В прихожей появился лётчик. Алка, стараясь быть изящной, расцепила руки и выпрямилась. Она хотела улыбнуться, но получилось что-то жалкое, вымученное.

- Ты подожди там, - сказала гостю, - и слабо махнула рукой. – Мне переодеться…

Оборвав фразу, Алка повернулась на «ходулях» и стараясь держаться по балетному прямо, ушла в спальню. Квартирантки растерянно двинулась следом. Добравшись до кровати, «балерина» упала в подушки, свернулась «калачиком» и сдавленно простонала.

- Это почка. Приступ. Камни…Пройдё-о-о-от скоро! Он не должен видеть!

После этого, Алка вдруг зарыдала, завыла, громко и страшно. Тело её сначала как-то неестественно изогнулось, потом забилось, завертелось. Зинка бросилась стягивать с её ног «ходули», ловила ремешки, но они всё время выскальзывали.

- Беги за «скорой», - крикнула она подруге и запричитала. - Алла! Аллочка! Потерпи! Потерпи, пожалуйста! Больно тебе, да? Больно? Счас пройдёт! Пройдёт счас!

Кукольные алкины ресницы размокли от слёз и с них текла чёрная, густая тушь. Помада расползлась по щекам и подбородку. Она стала похожа на плачущего фонтанными струями циркового клоуна.

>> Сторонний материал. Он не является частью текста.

Lemma message_id_inj n1 n2 s1 s2 :
  clock_ok n1 -> clock_ok n2 -> message_id n1 s1 = message_id n2 s2 ->
  n1 = n2 /\ s1 mod 2 ^ 20 = s2 mod 2 ^ 20.
Proof.
  intros H1 H2. rewrite !message_id_eq by done.
  pose proof (Z.mod_pos_bound s1 (2 ^ 20) ltac:(lia)). pose proof (Z.mod_pos_bound s2 (2 ^ 20) ltac:(lia)). lia.
Qed.

(** The [i]-th value the counter takes after [c]. *)
Definition nth_seq (c : Z) (i : nat) : Z := wrap_u64 (c + 1 + Z.of_nat i).

Lemma nth_seq_S c i : nth_seq (wrap_u64 (c + 1)) i = nth_seq c (S i).
Proof.
  unfold nth_seq, wrap_u64. rewrite <- Z.add_assoc, Zplus_mod_idemp_l. f_equal. lia.
Qed.

Lemma nth_seq_low c i j : (i <= j)%nat -> Z.of_nat (j - i) < 2 ^ 20 ->
  nth_seq c i mod 2 ^ 20 = nth_seq c j mod 2 ^ 20 -> i = j.
Proof.
  intros Hij Hlt. unfold nth_seq, wrap_u64.
  assert (forall z, (z mod 2 ^ 64) mod 2 ^ 20 = z mod 2 ^ 20) as Hmm.
  { intros z. apply Z.mod_mod_divide. by exists (2 ^ 44). }
  rewrite !Hmm. intros Heq.
  assert ((Z.of_nat j - Z.of_nat i) mod 2 ^ 20 = 0) as H0.
  { replace (Z.of_nat j - Z.of_nat i) with ((c + 1 + Z.of_nat j) - (c + 1 + Z.of_nat i)) by lia.
    rewrite Zminus_mod, Heq, Z.sub_diag. reflexivity. }
  rewrite Z.mod_small in H0 by lia. lia.
Qed.

(** A burst of sends of one process: each reads a clock value and mints an id. *)
Fixpoint mint (nows : list Z) : prog (ev LogicMem) (list Z) :=
  match nows with
  | [] => Ret []
  | now :: rest => id <- nextMessageID now ;; ids <- mint rest ;; Ret (id :: ids)
  end.

(** The ids a burst mints. *)
Fixpoint minted (c : Z) (nows : list Z) : list Z :=
  match nows with
  | [] => []
  | now :: rest => message_id now (wrap_u64 (c + 1)) :: minted (wrap_u64 (c + 1)) rest
  end.

Lemma minted_lookup c nows i :
  minted c nows !! i = (fun now => message_id now (nth_seq c i)) <$> nows !! i.
Proof.
  revert c i. induction nows as [|now rest IH]; intros c i; [done|].
  destruct i as [|i]; cbn.
  - unfold nth_seq. by rewrite Z.add_0_r.
  - rewrite IH. destruct (rest !! i); [|done]. cbn. by rewrite nth_seq_S.
Qed.

Section ids.
Context `{Crypto} (fl : bool).

Lemma wp_mint nows (v : sysview LogicMem) :
  wp (ext fl) (mint nows) v (fun ids _ => ids = minted (localMsgSeq (v_mem v)) nows).
Proof.
  revert v. induction nows as [|now rest IH]; intros v; [done|].
  unfold mint; fold mint. unfold nextMessageID. cbn [bind call]. apply wp_mem. intros t Ht.
  cbn [bind]. apply wp_bind. eapply wp_mono; [apply IH|]. intros ids v1 Hids. cbn. by rewrite Hids.
Qed.
End ids.

(** ** The send handlers *)

(** Between two views: the tables, the calls and the goroutines are the same,
    and the records appended to Kafka are [ms]. *)
Definition appended {M} (ms : list kmsg) (v v' : sysview M) : Prop :=
  v_db v' = v_db v /\ v_calls v' = v_calls v /\ v_log v' = (v_log v ++ ms)%list.

Lemma appended_nil {M} (v v' : sysview M) :
  v_db v' = v_db v -> v_calls v' = v_calls v -> v_log v' = v_log v -> appended [] v v'.
Proof. intros H1 H2 H3. split_and!; [done|done|]. by rewrite app_nil_r. Qed.

(** The message a send request becomes. *)
Definition message_of (req : SendMessageRequest) (rp : SendMessageReply) : Message :=
  {| m_MsgId := smp_MsgId rp; m_FromUserId := smr_FromUserId req; m_ToUserId := smr_ToUserId req;
     m_Content := smr_Content req; m_MsgType := smr_MsgType req; m_CreateTime := smp_Timestamp rp;
     m_ClientMsgId := smr_ClietMsgId req |}.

Пряча лицо в ладонях, Алка кричала: «Не смотри на меня! Не смотри!» Потом отрывала перепачканные пальцы от лица и судорожно хватала ими воздух. Испуганный лётчик стоял, как тень, в углу и смотрел.

- Полотенце принеси! – приказала ему Зинка.

- Ага, - ответил он, метнулся из спальни и исчез.

Иcчез, словно его и не было никогда.

…Почечный приступ угасал медленно. Приехала «скорая» и недобрый, усталый врач поставил Алке укол. Потом подумал и поставил ещё один. Провожая доктора, Света спросила:

- Она не умрёт?

В ответ прозвучало: «Все мы когда-нибудь умрём».

Засыпая, Алка всхлипывала, как обиженный ребёнок. Зина сидела рядом и гладила её по голове. Пропитанные лаком волосы, топорщились, словно проволока. Сквозь сон, Алка вдруг спокойно и внятно сказала:

- Ты хорошая, Зина! Ты не становись, пожалуйста, плохой! Ладно?

- Ладно, - легко согласилась Зинка.

- Он ушёл?

- …Да

- Иди, Зина. Я спать буду. Мне завтра на работу.

Зина вышла и тихо закрыла дверь. За тонким деревянным полотном осталось горе маленького алкиного сердца. Зинка чувствовала, как ему тесно там внутри. Она пошла на кухню. Села за стол. На пластике одиноко стояла хрустальная рюмка. Рядом лежали несколько бурых коньячных капель. Всё, что осталось от красивого лётчика…

Спустя час Зина снова зашла в комнату и прислушалась. Алка ровно и спокойно дышала во сне, боль её маленького тела присмирела и затихла. Худые, хрупкие женщины вообще очень живучи.